Selon M. Coc, suite à une période de surpêche, la population de silures du fleuve Giang a fortement diminué. Afin de protéger cette ressource, le Comité populaire de la commune de Mon Son a strictement interdit toute forme de pêche destructive et a maintenu les méthodes de pêche traditionnelles. Parallèlement, des zones de pêche interdites ont été délimitées et réglementées afin de préserver et de développer cette précieuse espèce.
Il est bien connu que le poisson-chat se prête à de nombreuses préparations délicieuses. M. Nguyen Huu Tho, propriétaire du restaurant Tho Ngan dans la commune de Mon Son, explique : « Préparer du poisson-chat n’est pas difficile, mais tout le monde ne sait pas comment s’y prendre. Pour le griller, il faut choisir de gros poissons, les enfiler sur des brochettes de bambou en les laissant entiers, les saupoudrer légèrement de sel, puis les griller sur des braises et ajouter des feuilles de pamplemousse pour rehausser leur arôme. »
Pour le « poisson flottant » (une spécialité locale), le poisson est laissé entier et plongé dans une casserole d'eau bouillante avec des échalotes et des piments. On le laisse cuire jusqu'à ce qu'il remonte à la surface, signe qu'il est cuit. Les visiteurs des plaines, quant à eux, préfèrent le poisson frit croustillant. Ce dernier est généralement préparé avec de petits poissons, frits jusqu'à obtenir une belle couleur dorée, et dont les arêtes sont comestibles. Pour le poisson braisé, on choisit des poissons plus gros, que l'on braise avec du curcuma frais et des échalotes pendant 15 à 20 minutes environ, afin de raffermir la chair et de lui permettre d'absorber les saveurs.

« Le secret pour préparer le poisson-chat de la rivière Giang, c'est de ne pas l'écailler ni le vider ; il suffit de le laver. Si vous l'écaillez ou le videz, vous perdrez toute sa saveur délicieuse. C'est le goût légèrement amer et sucré de sa chair et son arôme si particulier qui rendent le poisson-chat de la rivière Giang unique et incomparable », a souligné M. Tho.
Selon l'artisan Luong Van Nghiep, si le poisson-chat servi au restaurant offre une palette de saveurs variées, le goût authentique du poisson-chat de la rivière Giang ne se retrouve pas dans un plat préparé.
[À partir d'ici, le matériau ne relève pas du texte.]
Lemma ht_iterate_ok t m : ht_repr t m ->
  returns (it ← hashtable_get_iterator t; iterate (S (base.size m)) it) (fun ps => ps ≡ₚ (map_to_list m).*2).
Proof.
  intros H. pose proof (hr_size _ _ H). pose proof (hr_length _ _ H) as Hlen.
  destruct (ht_nodes t) as [|l ls] eqn:E; [simpl in Hlen; lia|].
  assert (Hr : it_rest (mk_iterator 0 l t) = concat (ht_nodes t)).
  { unfold it_rest. cbn [it_node it_index it_hashtbl]. rewrite E. simpl. by rewrite drop_0. }
  unfold hashtable_get_iterator, list_at. rewrite E. cbn [lookup list_lookup]. rewrite !bind_Ret_l.
  pose proof (ht_data_map t m H) as Hd. rewrite iterate_ok.
  - apply returns_Ret. by rewrite Hr.
  - cbn [it_hashtbl]. by rewrite E.
  - rewrite Hr, <- (length_map node_data), Hd, length_fmap, length_map_to_list. lia.
Qed.

(** C25: The hash table implements a finite map. For every size, every hash function
    and every sequence of insertions, removals and lookups, each call returns the
    code and the data a map gives and frees exactly the data the map loses; at the
    end an iterator meets the data of every key exactly once and stops, and
    destroying the table frees that data and nothing else. *)
Theorem hashtable_refines_map size h ops :
  0 < size ->
  returns (ht_run (Some (hashtable_create size h)) ops) (fun '(rs, t) =>
    let m := (map_run ∅ ops).2 in
    rs = (map_run ∅ ops).1 /\
    (hashtable_destroy t).2 ≡ₚ flat_map free_data (map_to_list m).*2 /\
    exists t', t = Some t' /\
      returns (it ← hashtable_get_iterator t'; iterate (S (base.size m)) it) (fun ps => ps ≡ₚ (map_to_list m).*2)).
Proof.
  intros Hs. destruct (ht_run_refines ops _ _ (ht_create_repr size h Hs)) as (t & E & H). rewrite E. apply returns_Ret.
  cbv zeta. split_and!; [done|by apply ht_destroy_ok|]. exists t. split; [done|]. by apply ht_iterate_ok.
Qed.

(** three keys of one list of a table of four, one of another *)
Definition demo_ht_ops : list ht_op :=
  [HtInsert 1 100; HtInsert 5 101; HtInsert 9 102; HtInsert 2 103; HtInsert 5 104; HtRemove 1; HtGet 5; HtGet 1; HtExists 9].

Lemma hashtable_refines_map_witness :
  returns (ht_run (Some (hashtable_create 4 None)) demo_ht_ops) (fun '(rs, t) =>
    drop 4 rs = [(HASH_TABLE_INSERT_OVERWRITTEN_DATA, 0, [101]); (HASH_TABLE_OK, 0, [100]); (HASH_TABLE_OK, 104, []);
                 (HASH_TABLE_KEY_NOT_EXISTS, 0, []); (HASH_TABLE_OK, 0, [])] /\
    (hashtable_destroy t).2 ≡ₚ [102; 103; 104]).
Proof.
  eapply returns_mono; [apply (hashtable_refines_map 4 None demo_ht_ops); done|].
  intros [rs t] (-> & H & _). split; [by vm_compute|]. rewrite H. by apply (bool_decide_unpack _).
Defined.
Pour en apprécier pleinement la saveur, il faut se rendre chez l'habitant, s'asseoir près du feu, écouter le murmure de la rivière et attendre que le poisson cuise dans le silence des montagnes et des forêts. Là-bas, le poisson-chat n'est pas qu'un simple plat, mais une composante essentielle de la vie et de la culture culinaire des communautés thaï et dan lai.